Besides strictly personal possessions and shares in business
adventures, Utopia will no doubt permit associations of its citizens
to have a property in various sorts of contracts and concessions, in
leases of agricultural and other land, for example; in houses they
may have built, factories and machinery they may have made, and
the like. And if a citizen prefer to adventure into business
single-handed, he will have all the freedoms of enterprise enjoyed
by a company; in business affairs he will be a company of one, and
his single share will be dealt with at his death like any other
shares.... So much for the second kind of property.
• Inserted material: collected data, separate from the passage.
Lemma keydecode_ok dst dstsize salt c r m k auth secret :
  good_secret secret -> is_bytes auth -> length auth = 16%nat -> is_bytes salt -> length salt = 2%nat ->
  is_bytes c -> length c = (16 * m)%nat -> (1 <= m)%nat ->
  head (unseal secret m (auth ++ salt) c) = Some (Z.of_nat k) -> (k < 16 * m)%nat -> (k <= dstsize <= length dst)%nat ->
  radius_keydecode dst (Z.of_nat dstsize) (salt ++ c ++ r) (Z.of_nat (16 * m + 2)) auth secret =
  Done (0, take k (drop 1 (unseal secret m (auth ++ salt) c)) ++ drop k dst, Z.of_nat k).
Proof.
  intros Hsec Ha Hla Hsb Hls Hcb Hlc Hm Hhd Hk Hd. pose proof Hsec as [Hs Hlsec]. unfold radius_keydecode.
  rewrite (proj2 (Z.ltb_ge _ _)) by lia. replace ((Z.of_nat (16 * m + 2) - 2) / 16) with (Z.of_nat m) by zdm.
  replace (Z.of_nat m * 16 + 2 =? Z.of_nat (16 * m + 2)) with true by (symmetry; apply Z.eqb_eq; lia). cbn [negb].
  rewrite read_head by done. obind. pieces.
  assert (Hmb : is_bytes (secret ++ auth ++ salt)) by (repeat apply is_bytes_app; done).
  pose proof (length_hash _ Hmb) as Hh. destruct m as [|m]; [lia|]. cbn [unseal] in *.
  set (b := hash (secret ++ auth ++ salt)) in *. set (d := zip_with _ _ _) in *.
  assert (Hld : length d = 16%nat) by (apply length_xor_block; [lia|done]).
  destruct (lookup_lt_is_Some_2 b 0 ltac:(lia)) as [b0 Hb0]. destruct (lookup_lt_is_Some_2 c 0 ltac:(lia)) as [c0 Hc0].
  assert (Hk0 : c0 ^ᵤ b0 = Z.of_nat k).
  { destruct d as [|x d'] eqn:Hd0; [discriminate|]. injection Hhd as ->. assert (d !! 0%nat = Some (Z.of_nat k)) as H0 by (by rewrite Hd0).
    unfold d in H0. rewrite lookup_zip_with, lookup_take_lt, Hc0, Hb0 in H0 by lia. by injection H0. }
  rewrite (byte_at_ok _ 2 c0). 2: { rewrite lookup_app_r, Hls, lookup_app_l by lia. done. }
  obind. rewrite (byte_at_ok _ _ _ Hb0). obind. rewrite Hk0.
  rewrite !(proj2 (Z.ltb_ge _ _)) by lia. replace (Z.to_nat (Z.of_nat (S m)) - 1)%nat with m by lia.
  assert (Hcs : salt ++ c ++ r = salt ++ take 16 c ++ drop 16 c ++ r) by (f_equal; by rewrite app_assoc, take_drop).
  rewrite Hcs. destruct (keydecode_bytes_ok (RADIUS_MD5LEN - 1) 1 0 dst salt (take 16 c) (drop 16 c ++ r) k b) as
    (dst1 & -> & Hw1); [done|rewrite length_take; lia|done|lia|done|lia|]. obind. fold d in Hw1.
  destruct (keydecode_blocks_ok secret m 1 dst1 salt (take 16 c) (drop 16 c) r k Hsec) as (dst2 & -> & Hw2);
    [auto with cint|auto with cint|rewrite length_take; lia|rewrite length_drop; lia|done|done|rewrite (proj1 Hw1); lia|].
  obind. do 3 f_equal. apply (key_output d (unseal secret m (take 16 c) (drop 16 c)) k m dst dst1 dst2);
    [done|apply length_unseal; [done|auto with cint|auto with cint|rewrite length_drop; lia]|lia|lia|done|done].
Qed.
(* ===== verification/RadiusQueue.v ===== *)
(** * The queue of RADIUS requests ([package/coova-chilli/src/src/radius.c])

    A request stays in a slot of an array until it is answered or has been sent too
    often; the slots in use are a doubly linked list in the order of their timeouts.
    Indices of the source that may be -1 are options.  The clock, random bytes, the
    socket and the daemon's callbacks are arguments; what is sent and which callback
    runs are events.  Packets are those of [Radius]. *)

From stdpp Require Import sorting.
From S2P Require Import Prelude CLib Mem Chains Md5 Radius.

Module RadiusQueue.
Import Mem Radius.

Definition RADIUS_QUEUESIZE : Z := 256.
Definition RADIUS_CODE_ACCESS_ACCEPT : Z := 2.
Definition RADIUS_CODE_ACCESS_REJECT : Z := 3.
Definition RADIUS_CODE_ACCOUNTING_RESPONSE : Z := 5.
Definition RADIUS_CODE_ACCESS_CHALLENGE : Z := 11.
Definition RADIUS_CODE_DISCONNECT_REQUEST : Z := 40.
Definition RADIUS_CODE_DISCONNECT_ACK : Z := 41.
Definition RADIUS_CODE_DISCONNECT_NAK : Z := 42.
Definition RADIUS_CODE_COA_REQUEST : Z := 43.
Definition RADIUS_CODE_STATUS_ACCEPT : Z := 47.
Definition RADIUS_CODE_STATUS_REJECT : Z := 48.
Definition RADIUS_VENDOR_CHILLISPOT : Z := 14559.
Definition RADIUS_ATTR_CHILLISPOT_VERSION : Z := 8.
Definition RADIUS_ATTR_CHILLISPOT_ACCT_VIEW_POINT : Z := 10.
Definition RADIUS_ATTR_EVENT_TIMESTAMP : Z := 55.

(** ** State *)

Record timeval := Timeval { tv_sec : Z; tv_usec : Z }.

(** [struct radius_queue_t]; [cbp] is the caller's pointer. *)
Record slot := Slot {
  state : Z;
  cbp : Z;
  timeout : timeval;
  retrans : Z;
  lastsent : Z;
  p : option bytes;
  next : option nat;
  prev : option nat;
}.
And these two
kinds of property will probably exhaust the sorts of property a
Utopian may possess.

The trend of modern thought is entirely against private property in
land or natural objects or products, and in Utopia these things
will be the inalienable property of the World State. Subject to the
rights of free locomotion, land will be leased out to companies
or individuals, but--in view of the unknown necessities of the
future--never for a longer period than, let us say, fifty years.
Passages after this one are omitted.